Items from a data source:
---

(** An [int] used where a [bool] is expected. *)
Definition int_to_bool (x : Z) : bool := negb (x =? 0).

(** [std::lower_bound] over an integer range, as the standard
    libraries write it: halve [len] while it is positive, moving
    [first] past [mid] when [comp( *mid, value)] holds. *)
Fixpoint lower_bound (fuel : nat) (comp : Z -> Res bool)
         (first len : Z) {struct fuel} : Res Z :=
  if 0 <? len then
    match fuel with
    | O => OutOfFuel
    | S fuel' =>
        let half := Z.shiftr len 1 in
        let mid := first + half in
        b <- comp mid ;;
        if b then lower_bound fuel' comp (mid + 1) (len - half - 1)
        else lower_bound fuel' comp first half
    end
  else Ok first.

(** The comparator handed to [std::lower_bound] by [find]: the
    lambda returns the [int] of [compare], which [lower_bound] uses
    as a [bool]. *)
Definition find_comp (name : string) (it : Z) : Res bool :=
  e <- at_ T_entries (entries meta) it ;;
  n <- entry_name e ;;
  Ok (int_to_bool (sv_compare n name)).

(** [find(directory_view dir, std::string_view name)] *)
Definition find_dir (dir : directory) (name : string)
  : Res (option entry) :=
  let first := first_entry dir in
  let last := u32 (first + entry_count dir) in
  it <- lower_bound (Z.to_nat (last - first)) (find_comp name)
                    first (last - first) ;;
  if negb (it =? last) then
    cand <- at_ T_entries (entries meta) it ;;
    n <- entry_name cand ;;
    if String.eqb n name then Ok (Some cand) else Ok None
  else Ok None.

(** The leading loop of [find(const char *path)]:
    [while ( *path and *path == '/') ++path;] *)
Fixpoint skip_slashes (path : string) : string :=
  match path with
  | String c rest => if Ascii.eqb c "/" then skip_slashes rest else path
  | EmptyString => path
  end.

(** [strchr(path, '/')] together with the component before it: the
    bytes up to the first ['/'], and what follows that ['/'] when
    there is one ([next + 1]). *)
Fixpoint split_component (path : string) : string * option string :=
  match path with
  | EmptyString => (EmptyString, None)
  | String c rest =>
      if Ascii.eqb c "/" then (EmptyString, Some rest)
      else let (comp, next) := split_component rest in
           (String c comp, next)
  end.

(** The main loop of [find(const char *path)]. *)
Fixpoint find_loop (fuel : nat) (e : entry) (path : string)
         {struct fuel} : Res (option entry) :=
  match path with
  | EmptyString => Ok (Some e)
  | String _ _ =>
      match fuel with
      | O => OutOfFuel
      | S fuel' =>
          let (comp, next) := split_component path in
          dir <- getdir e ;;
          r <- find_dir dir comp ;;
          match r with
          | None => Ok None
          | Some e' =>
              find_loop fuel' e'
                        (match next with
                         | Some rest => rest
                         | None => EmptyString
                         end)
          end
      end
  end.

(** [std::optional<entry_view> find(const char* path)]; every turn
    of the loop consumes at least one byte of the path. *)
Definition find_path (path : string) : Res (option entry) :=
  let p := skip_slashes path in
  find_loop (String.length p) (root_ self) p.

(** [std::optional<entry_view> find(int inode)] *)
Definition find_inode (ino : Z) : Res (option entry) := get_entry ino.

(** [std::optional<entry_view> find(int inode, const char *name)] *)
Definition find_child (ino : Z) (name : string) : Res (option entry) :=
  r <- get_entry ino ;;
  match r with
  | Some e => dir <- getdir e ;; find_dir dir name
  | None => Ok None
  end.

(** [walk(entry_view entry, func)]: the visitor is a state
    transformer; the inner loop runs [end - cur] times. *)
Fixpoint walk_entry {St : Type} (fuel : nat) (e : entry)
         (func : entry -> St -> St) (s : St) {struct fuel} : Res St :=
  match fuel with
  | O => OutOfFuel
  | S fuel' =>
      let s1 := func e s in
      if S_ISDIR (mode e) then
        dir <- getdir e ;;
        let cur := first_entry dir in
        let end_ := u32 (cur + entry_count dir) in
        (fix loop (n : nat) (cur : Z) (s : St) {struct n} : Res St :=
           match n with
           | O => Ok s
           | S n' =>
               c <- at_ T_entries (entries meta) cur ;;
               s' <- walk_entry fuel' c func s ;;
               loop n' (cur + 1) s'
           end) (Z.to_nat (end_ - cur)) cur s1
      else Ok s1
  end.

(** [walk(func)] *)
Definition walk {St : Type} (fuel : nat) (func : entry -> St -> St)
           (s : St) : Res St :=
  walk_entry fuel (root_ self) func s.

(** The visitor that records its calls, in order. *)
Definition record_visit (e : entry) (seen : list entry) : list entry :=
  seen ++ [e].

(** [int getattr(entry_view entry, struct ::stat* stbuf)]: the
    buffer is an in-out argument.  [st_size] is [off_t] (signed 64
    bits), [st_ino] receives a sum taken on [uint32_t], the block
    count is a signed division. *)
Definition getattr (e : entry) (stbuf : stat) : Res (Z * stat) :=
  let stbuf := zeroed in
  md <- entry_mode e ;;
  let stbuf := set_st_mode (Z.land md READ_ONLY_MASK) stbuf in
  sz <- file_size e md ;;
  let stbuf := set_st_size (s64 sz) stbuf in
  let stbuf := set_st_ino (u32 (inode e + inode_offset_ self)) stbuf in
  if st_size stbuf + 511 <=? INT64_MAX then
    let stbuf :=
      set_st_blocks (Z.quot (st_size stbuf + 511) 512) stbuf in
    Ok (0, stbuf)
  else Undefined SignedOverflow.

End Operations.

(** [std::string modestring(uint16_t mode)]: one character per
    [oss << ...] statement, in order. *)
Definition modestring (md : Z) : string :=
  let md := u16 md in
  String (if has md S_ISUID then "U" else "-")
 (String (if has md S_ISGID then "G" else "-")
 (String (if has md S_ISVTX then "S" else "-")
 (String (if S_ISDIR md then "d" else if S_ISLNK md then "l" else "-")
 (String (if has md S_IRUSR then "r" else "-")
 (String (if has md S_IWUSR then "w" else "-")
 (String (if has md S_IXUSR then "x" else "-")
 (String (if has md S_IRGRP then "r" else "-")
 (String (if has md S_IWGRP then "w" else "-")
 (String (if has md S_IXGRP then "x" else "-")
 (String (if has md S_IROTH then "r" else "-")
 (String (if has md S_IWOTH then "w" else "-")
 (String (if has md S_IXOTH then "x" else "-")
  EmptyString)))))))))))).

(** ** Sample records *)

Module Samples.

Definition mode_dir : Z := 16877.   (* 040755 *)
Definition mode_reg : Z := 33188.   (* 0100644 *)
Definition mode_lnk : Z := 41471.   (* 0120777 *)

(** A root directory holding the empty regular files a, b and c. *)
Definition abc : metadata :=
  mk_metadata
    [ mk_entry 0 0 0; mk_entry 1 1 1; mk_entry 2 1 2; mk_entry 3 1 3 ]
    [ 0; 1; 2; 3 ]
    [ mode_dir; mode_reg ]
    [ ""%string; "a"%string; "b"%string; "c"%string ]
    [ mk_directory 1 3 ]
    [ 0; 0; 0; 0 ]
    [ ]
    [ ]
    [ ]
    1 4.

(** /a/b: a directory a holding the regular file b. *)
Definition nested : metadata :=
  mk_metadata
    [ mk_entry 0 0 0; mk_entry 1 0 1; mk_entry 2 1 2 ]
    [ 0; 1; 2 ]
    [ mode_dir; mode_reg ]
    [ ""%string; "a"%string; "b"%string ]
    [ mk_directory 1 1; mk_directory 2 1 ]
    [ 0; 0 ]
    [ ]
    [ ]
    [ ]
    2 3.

---

__Instructions to follow__
Each line of the entries where the string "Fixpoint" occurs should be shown.

__Answer section__
Fixpoint lower_bound (fuel : nat) (comp : Z -> Res bool)
Fixpoint skip_slashes (path : string) : string :=
Fixpoint split_component (path : string) : string * option string :=
Fixpoint find_loop (fuel : nat) (e : entry) (path : string)
Fixpoint walk_entry {St : Type} (fuel : nat) (e : entry)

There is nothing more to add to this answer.